## TASK PROMPT
Taking the line that contains "- intros k ms" as the first, copy each line exactly up to and including the last line below.

## DATA LISTING
(* ===== verification/Redis.v ===== *)
(** The Redis commands the adapters of internal/adapters/redis send, as an
    interface with their documented behaviour, and the connection that carries
    them.  [MemRedis] is a concrete server that keeps the laws.

    Times on this side are the server's milliseconds. *)

From S2P Require Import Prelude GoStrings Strconv Errors.

Record entry := mkEntry { e_value : string; e_expires : option Z }.
#[export] Instance entry_eq_dec : EqDecision entry.
Proof. solve_decision. Defined.

(** The replies a client decodes. *)
Inductive reply := RInt (z : Z) | RBulk (s : string) | RNil | RArray (l : list reply).

(** What becomes of a request: the executions whose answer was lost and that
    the client repeated, and the error it finally gives up with, if it does. *)
Record delivery := mkDelivery { d_lost : nat; d_error : option error }.

Class Redis (R : Type) := {
  redis_now : R → Z;
  (** the unexpired entry of a key *)
  redis_key : string → R → option entry;
  (** the messages published so far, oldest first *)
  redis_log : R → list (string * string);
  cmd_INCR : string → M R Z;
  cmd_PEXPIRE : string → Z → M R Z;
  cmd_PTTL : string → M R Z;
  cmd_SET : string → string → Duration → M R unit;
  cmd_GET : string → M R (option string);
  cmd_PUBLISH : string → string → M R unit;
  (** the connection: time passes until a request reaches the server *)
  conn_pause : R → R;
  conn_next : R → delivery * R;
}.

(** Time may pass and foreign keys may change; a key that has not reached its
    expiry stays, one past it is gone, and no key appears. *)
Record later `{Redis R} (k : string) (r r' : R) : Prop := {
  later_now : redis_now r ≤ redis_now r';
  later_kept : redis_key k r' = redis_key k r ∨
    redis_key k r' = None ∧ ∃ e t, redis_key k r = Some e ∧ e_expires e = Some t ∧ t ≤ redis_now r';
  later_gone : ∀ e t, redis_key k r' = Some e → e_expires e = Some t → redis_now r' ≤ t;
}.

(** The counter a key holds; a missing key counts zero. *)
Definition counter (o : option entry) : Z → Prop := λ n,
  match o with None => n = 0 | Some e => e_value e = FormatInt n end.

(** The expiry [SET] gives a key: none without a positive TTL. *)
Definition set_expiry (now : Z) (ttl : Duration) : option Z :=
  if ttl <=? 0 then None else Some (now + Z.max 1 (ttl / Millisecond)).

(** The effect of a command on the keys: only [k] may change, and no time
    passes. *)
Definition writes `{Redis R} (k : string) (o : option entry) (r r' : R) : Prop :=
  redis_now r' = redis_now r ∧ redis_key k r' = o ∧
  (∀ k', k' ≠ k → redis_key k' r' = redis_key k' r) ∧ redis_log r' = redis_log r.

Class RedisLaws R `{Redis R} : Prop := {
  INCR_law k r n : counter (redis_key k r) n → - 2 ^ 63 ≤ n < 2 ^ 63 - 1 →
    ∃ r', cmd_INCR k r = (Ok (n + 1), r') ∧
      writes k (Some (mkEntry (FormatInt (n + 1)) (redis_key k r ≫= e_expires))) r r';
  INCR_overflow k r n : counter (redis_key k r) n → n = 2 ^ 63 - 1 →
    ∃ e, cmd_INCR k r = (Err e, r);
  PEXPIRE_law k ms r e : redis_key k r = Some e → 0 < ms < 2 ^ 53 →
    ∃ r', cmd_PEXPIRE k ms r = (Ok 1, r') ∧
      writes k (Some (mkEntry (e_value e) (Some (redis_now r + ms)))) r r';
  PTTL_law k r e t : redis_key k r = Some e → e_expires e = Some t →
    cmd_PTTL k r = (Ok (t - redis_now r), r);
  live_law k r e t : redis_key k r = Some e → e_expires e = Some t → redis_now r ≤ t;
  SET_law k v ttl r : 0 ≤ ttl → ∃ r', cmd_SET k v ttl r = (Ok (), r') ∧
      writes k (Some (mkEntry v (set_expiry (redis_now r) ttl))) r r';
  GET_law k r : cmd_GET k r = (Ok (e_value <$> redis_key k r), r);
  PUBLISH_law ch m r : ∃ r', cmd_PUBLISH ch m r = (Ok (), r') ∧
      redis_now r' = redis_now r ∧ (∀ k, redis_key k r' = redis_key k r) ∧
      redis_log r' = redis_log r ++ [(ch, m)];
  pause_law k r : later k r (conn_pause r) ∧ redis_log (conn_pause r) = redis_log r;
  next_law k r : later k r (conn_next r).2 ∧ redis_log (conn_next r).2 = redis_log r;
}.

Section conn.
Context {R : Type} `{Redis R}.

(** A request: every lost execution took effect, the last one answers unless
    the client gave up. *)
Fixpoint lost_runs {A} (n : nat) (cmd : M R A) (r : R) : R :=
  match n with O => r | S n => lost_runs n cmd (conn_pause (cmd r).2) end.
Definition request {A} (cmd : M R A) : M R A := λ r,
  let '(d, r) := conn_next r in
  let r := lost_runs (d_lost d) cmd r in
  match d_error d with Some e => (Err e, r) | None => cmd r end.
End conn.

Lemma later_refl `{RedisLaws R} k r : later k r r.
Proof. split; [lia|by left|]. intros e t He Ht. by eapply live_law. Qed.
Lemma later_trans `{Redis R} k r1 r2 r3 : later k r1 r2 → later k r2 r3 → later k r1 r3.
Proof.
  intros [N1 K1 G1] [N2 K2 G2]. split; [lia| |done].
  destruct K2 as [->|(-> & e & t & He & Ht & Hle)].
  - destruct K1 as [->|(-> & e & t & He & Ht & Hle)]; [by left|]. right. split; [done|].
    exists e, t. split_and!; try done. lia.
  - right. split; [done|]. destruct K1 as [E|(E & _)]; [|congruence].
    rewrite E in He. by eauto 10.
Qed.

(** ** A concrete server: a clock that advances with each request, a map, and
    a script of deliveries. *)
Record mem := mkMem {
  m_now : Z; m_keys : gmap string entry; m_log : list (string * string); m_script : list delivery }.
Definition alive (now : Z) (e : entry) : bool :=
  match e_expires e with Some t => now <=? t | None => true end.
Definition m_live (k : string) (s : mem) : option entry :=
  e ← m_keys s !! k; if alive (m_now s) e then Some e else None.
Definition m_put (k : string) (e : entry) (s : mem) : mem :=
  mkMem (m_now s) (<[k := e]> (m_keys s)) (m_log s) (m_script s).
Definition m_incr k n e (s : mem) : res Z * mem :=
  if n <? 2 ^ 63 - 1 then (Ok (n + 1), m_put k (mkEntry (FormatInt (n + 1)) e) s)
  else (Err (Opaque "ERR increment or decrement would overflow"), s).
Definition m_cmd_INCR (k : string) : M mem Z := λ s,
  match m_live k s with
  | None => m_incr k 0 None s
  | Some e => match Atoi (e_value e) with
              | Some n => m_incr k n (e_expires e) s
              | None => (Err (Opaque "ERR value is not an integer or out of range"), s)
              end
  end.
Definition m_cmd_PEXPIRE (k : string) (ms : Z) : M mem Z := λ s,
  match m_live k s with
  | None => (Ok 0, s)
  | Some e => (Ok 1, m_put k (mkEntry (e_value e) (Some (m_now s + ms))) s)
  end.
Definition m_cmd_PTTL (k : string) : M mem Z := λ s,
  (Ok match m_live k s with
      | None => -2
      | Some e => match e_expires e with Some t => t - m_now s | None => -1 end
      end, s).
Definition m_cmd_SET (k v : string) (ttl : Duration) : M mem unit := λ s,
  (Ok (), m_put k (mkEntry v (set_expiry (m_now s) ttl)) s).
Definition m_cmd_GET (k : string) : M mem (option string) := λ s, (Ok (e_value <$> m_live k s), s).
Definition m_cmd_PUBLISH (ch m : string) : M mem unit := λ s,
  (Ok (), mkMem (m_now s) (m_keys s) (m_log s ++ [(ch, m)]) (m_script s)).
Definition m_pause (s : mem) : mem := mkMem (m_now s + 1) (m_keys s) (m_log s) (m_script s).
Definition m_next (s : mem) : delivery * mem :=
  (default (mkDelivery 0 None) (head (m_script s)),
   mkMem (m_now s + 1) (m_keys s) (m_log s) (tail (m_script s))).

#[export] Instance MemRedis : Redis mem := {
  redis_now := m_now; redis_key := m_live; redis_log := m_log;
  cmd_INCR := m_cmd_INCR; cmd_PEXPIRE := m_cmd_PEXPIRE; cmd_PTTL := m_cmd_PTTL;
  cmd_SET := m_cmd_SET; cmd_GET := m_cmd_GET; cmd_PUBLISH := m_cmd_PUBLISH;
  conn_pause := m_pause; conn_next := m_next;
}.


Lemma m_live_expiry k s e t : m_live k s = Some e → e_expires e = Some t → m_now s ≤ t.
Proof.
  unfold m_live. destruct (m_keys s !! k) as [e'|]; simpl; [|done].
  unfold alive. case_match eqn:Ha; [|done]. intros [= <-] Ht. rewrite Ht in Ha. lia.
Qed.
Lemma m_put_writes k e s :
  alive (m_now s) e = true → writes k (Some e) s (m_put k e s).
Proof.
  intros Ha. split_and!; try done; simpl.
  - unfold m_live. simpl. by rewrite lookup_insert_eq; simpl; rewrite Ha.
  - intros k' Hk. unfold m_live. simpl. by rewrite lookup_insert_ne.
Qed.
Lemma m_tick_later k s s' :
  m_now s' = m_now s + 1 → m_keys s' = m_keys s → m_log s' = m_log s → later k s s'.
Proof.
  intros Hn Hk Hl. split; simpl; [lia| |by apply m_live_expiry].
  unfold m_live. rewrite Hk, Hn. destruct (m_keys s !! k) as [e|]; simpl; [|by left].
  unfold alive. destruct (e_expires e) as [t|] eqn:Ht; [|by left].
  destruct (Z.leb_spec (m_now s) t), (Z.leb_spec (m_now s + 1) t); try by left; try lia.
  right. split; [done|]. exists e, t. split_and!; try done. lia.
Qed.

#[export] Instance MemRedis_laws : RedisLaws mem.
Proof.
  split; simpl.
  - intros k r n Hc Hn. unfold m_cmd_INCR. destruct (m_live k r) as [e|] eqn:E; simpl in *.
    + rewrite Hc, Atoi_FormatInt by (unfold in_int64; lia).
      unfold m_incr. destruct (Z.ltb_spec n (2 ^ 63 - 1)); [|lia]. eexists. split; [done|].
      apply m_put_writes. unfold alive; simpl. destruct (e_expires e) as [t|] eqn:Ht; [|done].
      apply Z.leb_le. by eapply m_live_expiry.
    + subst n. unfold m_incr. destruct (Z.ltb_spec 0 (2 ^ 63 - 1)); [|lia].
      eexists. split; [done|]. by apply m_put_writes.
  - intros k r n Hc ->. unfold m_cmd_INCR. destruct (m_live k r) as [e|] eqn:E; simpl in *; [|done].
    rewrite Hc, Atoi_FormatInt by (unfold in_int64; lia). unfold m_incr.
    destruct (Z.ltb_spec (2 ^ 63 - 1) (2 ^ 63 - 1)); [lia|]. by eexists.
  - intros k ms r e E Hms. unfold m_cmd_PEXPIRE. rewrite E. eexists. split; [done|].
    apply m_put_writes. unfold alive; simpl. apply Z.leb_le. lia.
  - intros k r e t E Ht. unfold m_cmd_PTTL. by rewrite E, Ht.
  - intros k r e t. apply m_live_expiry.
  - intros k v ttl r Httl. eexists. split; [done|]. apply m_put_writes.
    unfold alive, set_expiry; simpl. case_match; [|done]. case_match; [done|]. simplify_eq.
    apply Z.leb_le. lia.
  - done.
  - intros ch m r. eexists. by split_and!.
  - intros k r. split; [|done]. by apply m_tick_later.
  - intros k r. split; [|done]. by apply m_tick_later.
Qed.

## RESPONSE BOX
  - intros k ms r e E Hms. unfold m_cmd_PEXPIRE. rewrite E. eexists. split; [done|].
    apply m_put_writes. unfold alive; simpl. apply Z.leb_le. lia.
  - intros k r e t E Ht. unfold m_cmd_PTTL. by rewrite E, Ht.
  - intros k r e t. apply m_live_expiry.
  - intros k v ttl r Httl. eexists. split; [done|]. apply m_put_writes.
    unfold alive, set_expiry; simpl. case_match; [|done]. case_match; [done|]. simplify_eq.
    apply Z.leb_le. lia.
  - done.
  - intros ch m r. eexists. by split_and!.
  - intros k r. split; [|done]. by apply m_tick_later.
  - intros k r. split; [|done]. by apply m_tick_later.
Qed.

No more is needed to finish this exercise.